Dans le cadre de l'antenne locale pour la recherche des phénomènes naturels mal identifiés (institut plus connu sous son abréviation anglo-saxonne Investigation for Natural Unknown Incident, le célèbre InuI Institute), une petite équipe est composée dans l'urgence, afin de s'enquérir, sur l'eau, dès le lendemain, de cet épisode météorologique spectaculaire. Les «Bouches de Nérée», formation réduite aguerrie, est sollicitée d'emblée, et si Sylvain T, en récupération, ne peut se joindre au groupe, c'est Eric P, membre virtuel entre Corse et Sardaigne, qui est disponible.

Le dimanche en début d'après midi, la pluie tombe encore encore sur cette partie de la côte du Var Ouest (tandis que plus à l'est des inondations et des vagues font beaucoup plus d'importants dégâts). Face à une ile Ricard arrosée, les «tornado seekers» sont à pied d'oeuvre, notamment Eric, qui installe ses capteurs, de la façon la plus pertinente possible, sur les trois embarcations.

VHF en poche, matériel de sécurité, revu avant d'affronter ces périls métérologiques : c'est « Go, Pros de la tourmente ! Cap à l'est ». Le premier azimut est la balise rendue célèbre par un modèle de T-shirt, à présent «collector». Mais, avant la balise cardinale, le passage obligé du trio, est le danger isolée de «la Fourmigue» : il se fait précipitamment, la tentation des surfs s'efface devant le sérieux de la quête scientifique du groupetto. Sous un ciel bas et gris, «La Cride» est atteinte. Jean, notre «pagaie noire» risque le capteur de sa proue, dans le premier tube aperçu : il ne s'agit, hélas, pas de celui d'une trombe d'eau, mais de celui d'un rouleau déferlant sur la roche, il collecte, là, les premières données numériques de l'expédition.

Tandis que le cap est contourné à distance, le soleil fait son apparition. Bravant les troncs et autres corps flottants charriés par la mer depuis la Reppe en crue, c'est un autre phénomène qui est documenté à plusieurs reprises. En effet, au levant, depuis le sol s'irise, entre les nuages, la décomposition céleste de la lumière blanche. Des anglicismes fusent alors comme autant de diagnostics : «rainbow» pour notre warrior, «gay Pryde» pour notre ingénieur. Il s''en suit, alors, entre chercheurs émerveillés par tant de stimuli visuels, un échange poétique et humaniste mêlant à l'arc en ciel, aux senteurs du lieu, difficiles à décrire. Sommes nous plus délicats sans graveleux ?!?

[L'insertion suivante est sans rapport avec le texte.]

(** What a commit appended when it stopped after [k] acknowledged records: those,
    and the next one too when all that failed was writing its index. *)
Definition commit_extent (len : nat) (e : option error) (k j : nat) : Prop :=
  match e with
  | None => k = len ∧ j = k
  | Some err => (k < len)%nat ∧ (j = k ∨ j = S k ∧ persist_failed err = true)
  end.

Lemma commit_extent_S len e k j : commit_extent len e k j → commit_extent (S len) e (S k) (S j).
Proof. destruct e; simpl; [|lia]. intros [? [->|[-> ?]]]; split; auto; lia. Qed.

Lemma appended_created (logs : gmap string (list LogRecord)) name :
  appended logs [] (match logs !! name with Some _ => logs | None => <[name := []]> logs end).
Proof.
  intros nm. rewrite app_nil_r. unfold log_of. destruct (logs !! name) eqn:Hl; [done|].
  rewrite lookup_insert. case_decide; [subst; by rewrite Hl|done].
Qed.

(** One record of a commit: its topic made sure of, then the record produced. *)
Lemma commit_one r logs b w rc b1 w1 :
  run_inv logs b w → plain (tr_Topic r) = true →
  CreateTopic (tr_Topic r) b w = (rc, b1, w1) →
  ∃ logs1, appended logs [] logs1 ∧ run_inv logs1 b1 w1
    ∧ (is_ok rc = true → logs1 = match logs !! tr_Topic r with
                                 | Some _ => logs | None => <[tr_Topic r := []]> logs end).
Proof.
  intros HI Hp HC.
  destruct (create_inv _ _ _ _ _ _ _ HI Hp HC) as (l1 & HI1 & _).
  pose proof (CreateTopic_outcome _ _ _ _ _ _ _ (inv_rep _ _ _ HI) Hp (inv_free _ _ _ HI _ Hp) HC) as Hout.
  destruct rc as [t|e].
  - destruct Hout as (_ & HB1 & _). eexists. split; [apply (appended_created _ (tr_Topic r))|].
    split; [split; [exact HB1|apply HI1]|done].
  - destruct Hout as (-> & HB1). exists logs. split; [apply appended_nil|]. split; [|done].
    split; [exact HB1|apply HI1].
Qed.
(** ** Reading over HTTP *)

Definition consume_request (topic : string) (offset max : Z) : Request :=
  MkRequest "GET" "/consume"
    {["topic" := topic; "offset" := bytes_str (sprintf_d offset); "max" := bytes_str (sprintf_d max)]}%string
    ∅ None.

Lemma sprintf_nonempty v : bytes_str (sprintf_d v) ≠ EmptyString.
Proof.
  unfold sprintf_d, bytes_str. destruct (v <? 0); [done|].
  pose proof (dec_digits_nonempty 20 v). by destruct (dec_digits 20 v).
Qed.

Lemma consume_request_params topic offset max :
  topic ≠ EmptyString → int64 offset → 0 < max < 2 ^ 63 →
  consume_params (consume_request topic offset max) = inr (topic, offset, max).
Proof.
  intros Ht Ho Hm. unfold consume_params.
  replace (query (consume_request topic offset max) "topic") with topic by reflexivity.
  replace (query (consume_request topic offset max) "offset") with (bytes_str (sprintf_d offset)) by reflexivity.
  replace (query (consume_request topic offset max) "max") with (bytes_str (sprintf_d max)) by reflexivity.
  rewrite !bool_decide_false by (done || apply sprintf_nonempty).
  rewrite !ParseInt_sprintf by (unfold int64; lia || done).
  by replace (max <=? 0) with false by lia.
Qed.

Lemma serve_consume_request topic offset max b w :
  topic ≠ EmptyString → int64 offset → 0 < max < 2 ^ 63 →
  serve (consume_request topic offset max) b w
    = let '(r, w) := Consume topic offset max b w in
      (match r with
       | Ok recs => writeJSON StatusOK (json_records recs)
       | Err e => fail_err StatusNotFound e
       end, b, w).
Proof.
  intros Ht Ho Hm. unfold serve. cbn [URLPath consume_request].
  rewrite (bool_decide_false ("/consume"%string = "/health"%string)) by done.
  rewrite (bool_decide_false ("/consume"%string = "/produce"%string)) by done.
  rewrite (bool_decide_true ("/consume"%string = "/consume"%string)) by done.
  unfold serve_consume. cbn [Method consume_request]. rewrite bool_decide_true by done.
  cbn [negb]. rewrite consume_request_params by done.
  by destruct (Consume topic offset max b w) as [[l|e] w1].
Qed.
End server.

Lemma server_start_inv `{E : Env, C : RecordCodec, !RecordCodecLaws} dir w0 b w :
  (∀ name, plain name = true → no_segment w0 (OS.Join dir name)) →
  server_start dir w0 = (Ok b, w) → ∃ logs, run_inv logs b w.
Proof.
  intros Hfree. unfold server_start.
  destruct (MkdirAll dir w0) as [[[]|] w1] eqn:H1; [|done].
  destruct (NewBroker dir w1) as [[b1|] w2] eqn:H2; [|done].
  destruct (CreateTopic "orders" b1 w2) as [[[t|] b2] w3] eqn:H3; [|done]. intros [= <- <-].
  assert (∀ name, plain name = true → no_segment w1 (OS.Join dir name)) as Hfree1.
  { intros name Hn. eapply no_segment_files; [|by apply Hfree].
    intros x _. by rewrite (MkdirAll_file _ _ _ _ _ H1). }
  destruct (NewBroker_inv _ _ _ _ Hfree1 H2) as [HI _].
  destruct (create_inv _ "orders" _ _ _ _ _ HI eq_refl H3) as (logs & HI' & _). by exists logs.
Qed.

(** C3: Over HTTP, on a server started in a directory without records, in any run
    of requests one after the other, with any system calls failing, whose topic
    names are single path components, whose records can be stored and for which
    the counters have room ([http_aliased_topics_overwrite] is what happens with
    two names for one directory): every 200 response to
    [/produce] carries a record that stays readable, [/consume] at its offset
    answering with exactly that record (and 200, unless a system call fails),
    and the offsets a topic's responses carry increase strictly. *)
Theorem http_acked_records_stay
    `{E : Env, C : RecordCodec, !RecordCodecLaws, TF : TimeFormat} dir w0 b w tr b' w' :
  (∀ name, plain name = true → no_segment w0 (OS.Join dir name)) →
  server_start dir w0 = (Ok b, w) → http_run b w tr b' w' →
  ∃ acks, Forall2 acked tr acks ∧ acks_ordered (concat acks) ∧
    ∀ name rec, (name, rec) ∈ concat acks → int64 (Offset rec) →
      ∀ resp b'' w'', serve (consume_request name (Offset rec) 1) b' w' = (resp, b'', w'') →
        b'' = b' ∧
        (Status resp = StatusOK → ∃ o, resp = writeJSON StatusOK (json_records [with_offset o rec])) ∧
        (Reliable E → Status resp = StatusOK).
Proof.
  intros Hfree Hstart Hrun. destruct (server_start_inv _ _ _ _ Hfree Hstart) as [logs0 HI].
  destruct (http_run_broker _ _ _ _ _ Hrun) as (acks & HA & HB).
  destruct (run_inv_steps _ _ _ _ _ _ HI HB) as (logs & [HR _] & _ & Hin & _ & Hord).
  exists acks. split_and!; [done..|]. intros name rec Hmem Hoff resp b'' w'' Hs.
  pose proof (acked_named _ _ _ _ HA Hmem) as Hne.
  rewrite serve_consume_request in Hs by (done || lia).
  destruct (Consume name (Offset rec) 1 b' w') as [r w1] eqn:HC. injection Hs as <- <- <-.
  eapply Forall_forall in Hin; [|exact Hmem].
  destruct (in_log_consume logs b' w' (name, rec) r w1 HR Hin HC) as [H1 H2].
  split_and!; [done| |].
  - destruct r as [l|e]; [|done]. intros _. destruct (H1 l eq_refl) as [o ->]. by exists o.
  - intros HRel. specialize (H2 HRel). by destruct r.
Qed.
(** The invariant only asks for less when a connection is down. *)
Lemma down_inv n ds outs j c p rd :
  conn_inv n ds outs j c → p `prefix_of` s2c c → conn_inv n ds outs j (MkConn false [] p rd).
Proof.
  intros (a & b & Ha & Hb & Hc & Hs & Hp & Hu) Hpre. exists a, []. cbn [up c2s s2c reading].
  do 3 (split; [done|]). split; [by etransitivity|]. split; [|done].
  etransitivity; [|exact Hp]. rewrite app_nil_r. apply prefix_app, prefix_app_r. done.
Qed.

Lemma next_client_inv n s (dealt : list Record0) :
  (0 < n)%nat → idx s = Z.of_nat (length dealt) → length (clients s) = n →
  next_client s = (length dealt mod n)%nat.
Proof.
  intros Hn Hi Hl. unfold next_client. rewrite Hi, Hl, Z.rem_mod_nonneg by lia.
  rewrite <- Nat2Z.inj_mod. apply Nat2Z.id.
Qed.

Lemma fault_step_inv input n s s' :
  (0 < n)%nat → Z.of_nat (length input) < 2 ^ 63 → run_inv input n s → fault_step s s' → run_inv input n s'.
Proof.
  intros Hn Hlen (dealt & Hin & Hidx & Hcl & Htags & Hcs) Hstep.
  assert (∀ j c, clients s !! j = Some c → (j < length (clients s))%nat) as Hlt
    by (intros j c Hj; by apply lookup_lt_Some in Hj).
  destruct Hstep as [Hstep|Hbreak]; [destruct Hstep as
    [? r rest c Hsrc Hj|? j c line rest Hj Hup Hr|? j c line rest rec Hj Hrd Hr Hrec
    |? j c line rest Hj Hrd Hr Hrec|? j c Hj Hrd Hup Hr]|destruct Hbreak as [? j c k Hj Hup]];
    rename select run into s.
  - pose proof (next_client_inv n s dealt Hn Hidx Hcl) as Hnext.
    exists (dealt ++ [r]). cbn [src idx clients outputs]. rewrite length_insert, length_app, fmap_app.
    split; [by rewrite Hin, Hsrc, <- app_assoc|]. split.
    { rewrite Hin, length_app, Hsrc in Hlen. cbn [length] in *. rewrite Hidx, wrap64_id; [lia|unfold int64; lia]. }
    split; [done|]. split; [done|].
    apply (update_inv n (norm <$> dealt) (outputs s)); [done|by eapply Hlt| |].
    + apply send_inv; [by apply Hcs|by rewrite length_fmap|apply norm_good].
    + intros i Hi. split; [done|]. cbn [fmap list_fmap]. rewrite dealt_snoc, decide_False, app_nil_r; [done|].
      rewrite length_fmap. congruence.
  - exists dealt. cbn [set_client src idx clients outputs]. rewrite length_insert. do 4 (split; [done|]).
    apply (update_inv n (norm <$> dealt) (outputs s)); [done|by eapply Hlt| |done].
    apply handle_inv; [by apply Hcs|done..].
  - exists dealt. cbn [src idx clients outputs]. rewrite length_insert. do 3 (split; [done|]). split.
    { apply Forall_app; split; [done|]. constructor; [|done]. cbn. rewrite <- Hcl. by eapply Hlt. }
    apply (update_inv n (norm <$> dealt) (outputs s)); [done|by eapply Hlt| |].
    + eapply collect_inv; [by apply Hcs|done..].
    + intros i Hi. split; [|done]. by rewrite of_tag_app, of_tag_one, decide_False, app_nil_r.
  - exfalso. destruct (Hcs j c Hj) as (a & b & Ha & _ & _ & Hs & _).
    destruct (ReadBytes_enc (s2c c) a line rest) as (r & a' & -> & -> & _); [done..|].
    inversion Ha; subst. by rewrite recv_good in Hrec.
  - exists dealt. cbn [set_client src idx clients outputs]. rewrite length_insert. do 4 (split; [done|]).
    apply (update_inv n (norm <$> dealt) (outputs s)); [done|by eapply Hlt| |done].
    destruct (Hcs j c Hj) as (a & b & Hab). exists a, b. cbn [up c2s s2c reading].
    destruct Hab as (? & ? & ? & ? & ? & ?). by repeat split.
  - exists dealt. cbn [set_client src idx clients outputs]. rewrite length_insert. do 4 (split; [done|]).
    apply (update_inv n (norm <$> dealt) (outputs s)); [done|by eapply Hlt| |done].
    eapply down_inv; [by apply Hcs|]. apply prefix_take.
Qed.

(** ** Termination *)

Definition lines (bs : list byte) : nat := length (filter (λ b, b = newline) bs).
Definition conn_work (c : conn) : nat :=
  2 * lines (c2s c) + lines (s2c c) + Nat.b2n (reading c) + Nat.b2n (up c).
Fixpoint total (cs : list conn) : nat := match cs with [] => 0 | c :: cs => conn_work c + total cs end.
(** A record is dealt, echoed and collected. *)
Definition work (s : run) : nat := 3 * length (src s) + total (clients s).

Lemma lines_app a b : lines (a ++ b) = (lines a + lines b)%nat.
Proof. unfold lines. by rewrite filter_app, length_app. Qed.
Lemma lines_none b : newline ∉ b → lines b = 0%nat.
Proof.
  intros Hn. unfold lines. induction b as [|x b IH]; [done|]. apply not_elem_of_cons in Hn as [Hx Hn].
  rewrite filter_cons_False by done. by apply IH.
Qed.
Lemma ReadBytes_lines p line rest : ReadBytes p = Some (line, rest) → lines p = S (lines rest).
Proof.
  revert line rest. induction p as [|x p IH]; intros line rest Hr; [done|]. cbn in Hr.
  unfold lines. case_decide as Hx.
  - injection Hr as <- <-. rewrite filter_cons_True by done. done.
  - rewrite filter_cons_False by done. destruct (ReadBytes p) as [[l r]|]; [|done]. cbn in Hr.
    injection Hr as <- <-. by apply (IH l).
Qed.
Lemma lines_prefix p q : p `prefix_of` q → (lines p ≤ lines q)%nat.
Proof. intros [r ->]. rewrite lines_app. lia. Qed.
Lemma lines_line rec : (lines (line_of rec) ≤ 1)%nat.
Proof.
  unfold line_of. rewrite lines_app. destruct (Marshal rec) as [b|] eqn:Hb; cbn [default];
    change (lines [newline]) with 1%nat; [|by change (lines []) with 0%nat].
  rewrite lines_none; [done|]. by eapply marshal_line.
Qed.
Lemma lines_handle line : (lines (handle_line line) ≤ 1)%nat.
Proof. unfold handle_line. destruct (Unmarshal line) as [rec|]; [apply lines_line|change (lines []) with 0%nat; lia]. Qed.

Lemma work_insert (cs : list conn) j c c' :
  cs !! j = Some c →
  (total (<[j := c']> cs) + conn_work c = total cs + conn_work c')%nat.
Proof.
  revert j. induction cs as [|x cs IH]; intros [|j] Hj; [done|done|injection Hj as ->; change (<[0%nat := c']> (c :: cs)) with (c' :: cs); cbn [total]; lia|].
  change (<[S j := c']> (x :: cs)) with (x :: <[j := c']> cs). cbn [total]. specialize (IH j Hj). lia.
Qed.

Lemma step_work s s' : fault_step s s' → (work s' < work s)%nat.
Proof.
  assert (∀ b : bool, Nat.b2n b ≤ 1)%nat as Hb by (intros []; cbn; lia).
  intros [Hs|Hs]; [destruct Hs as
    [s r rest c Hsrc Hj|s j c line rest Hj Hup Hr|s j c line rest rec Hj Hrd Hr Hrec
    |s j c line rest Hj Hrd Hr Hrec|s j c Hj Hrd Hup Hr]|destruct Hs as [s j c k Hj Hup]];
    unfold work; cbn [set_client src clients];
    match goal with |- context [<[?j := ?c']> (clients s)] =>
      pose proof (work_insert (clients s) j c c' Hj) as Hw end.
  - assert (conn_work (Send (norm r) c) ≤ conn_work c + 2)%nat as Hc.
    { unfold Send. destruct (Marshal (norm r)) as [b|] eqn:Hm; [|lia]. destruct (up c) eqn:Hup; [|lia].
      unfold conn_work. cbn [c2s s2c reading up]. rewrite Hup, !lines_app, (lines_none b) by (by eapply marshal_line).
      change (lines [newline]) with 1%nat. lia. }
    rewrite Hsrc. cbn [length]. lia.
  - apply ReadBytes_lines in Hr. pose proof (lines_handle line). unfold conn_work in Hw.
    cbn [c2s s2c reading up] in Hw. rewrite lines_app, Hr, Hup in Hw. lia.
  - apply ReadBytes_lines in Hr. unfold conn_work in Hw. cbn [c2s s2c reading up] in Hw.
    rewrite Hr, Hrd in Hw. lia.
  - apply ReadBytes_lines in Hr. unfold conn_work in Hw. cbn [c2s s2c reading up] in Hw.
    rewrite Hr, Hrd in Hw. cbn in Hw. lia.
  - unfold conn_work in Hw. cbn [c2s s2c reading up] in Hw. rewrite Hup, Hrd in Hw. cbn in Hw. lia.
  - unfold conn_work in Hw. cbn [c2s s2c reading up] in Hw. rewrite Hup in Hw.
    pose proof (lines_prefix (take k (s2c c)) (s2c c) (prefix_take _ _)).
    change (lines []) with 0%nat in Hw. cbn in Hw. lia.
Qed.

Lemma steps_work k s s' : nsteps fault_step k s s' → (k + work s' ≤ work s)%nat.
Proof. induction 1 as [|k s s1 s' Hs _ IH]; [lia|]. apply step_work in Hs. lia. Qed.
Lemma start_work input n : work (start input n) = (3 * length input + 2 * n)%nat.
Proof.
  unfold work. cbn [start src clients]. f_equal. induction n as [|n IH]; [done|].
  cbn [replicate total]. rewrite IH. cbn. lia.
Qed.

(** ** What arrives *)

Lemma fault_steps_inv input n s s' :
  (0 < n)%nat → Z.of_nat (length input) < 2 ^ 63 → run_inv input n s → rtc fault_step s s' →
  run_inv input n s'.
Proof. intros Hn Hl Hi Hs. induction Hs as [|s s1 s' Hs _ IH]; [done|]. apply IH. by eapply fault_step_inv. Qed.

Lemma share_prefix {X} n j (a b : list X) : share n j a `prefix_of` share n j (a ++ b).
Proof. unfold share, tagged. rewrite imap_app, of_tag_app. by apply prefix_app_r. Qed.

La superficie de l'eau brunâtre et opaque, essaie de mettre notre courage à l'épreuve avec, par là un tronc ébranché mimant la silhouette et l'aileron d'un squale, par là-bas des racines de cannes provençales simulant un dos de saurien des antiposdes ....la fine, voir très fine, équipe, plutôt que de continuer à jouer dans ce bal masqué aquatique, préfère s'éloigner de la côte, et naviguer, vent dans le dos, et en travers de la houle ample du large, pour traquer les vortex de vents violents. Au cours de cette recherche, l'anticipation d'un problème de réservoir, fait interrompre la moisson de données iodées, et oriente la navigation vers le seul abri côtier praticable, la côté Nord de l'ile Rousse

L'escale technique, se fait dans le calme d'un après-midi d'hiver et sous la surveillance de Jean. De loin le plus téméraire ce jour là, notre président des pagaies pas tristes, non content de surveiller l'entrée de la petite crique, se lance dans une circumnavigation de l'ilot varois le plus occidental. Depuis les falaises, notre collecte de prélèvements sur nos supports informatiques s'intensifie, alors que l'ambiance lumineuse varie du clair-obscur au vice et versa, en ce climat breton. Le magnétisme d'un horizon crépusculaire, orangé à jaune insipide et zébré de grains gris entre deux bandes sombres, affolent nos appareils de mesure ; pas moins de deux volontaires sont nécessaires, pour ré-étalonner le matériel à partir de leurs pâles dressées au dessus de l'onde. Lors d'une nouvelle rotation anti-horaire et collective, Jean, continue à manier la proue de son Kialivak avec la dextérité d'un endoscopiste, afin d'étudier, au plus près, les phénomènes qui se déroulent devant nous. Inquiets des gouttes et autres salissures qui pourraient gêner nos objectifs nous continuons, concentrés, nos observations et leurs enregistrements.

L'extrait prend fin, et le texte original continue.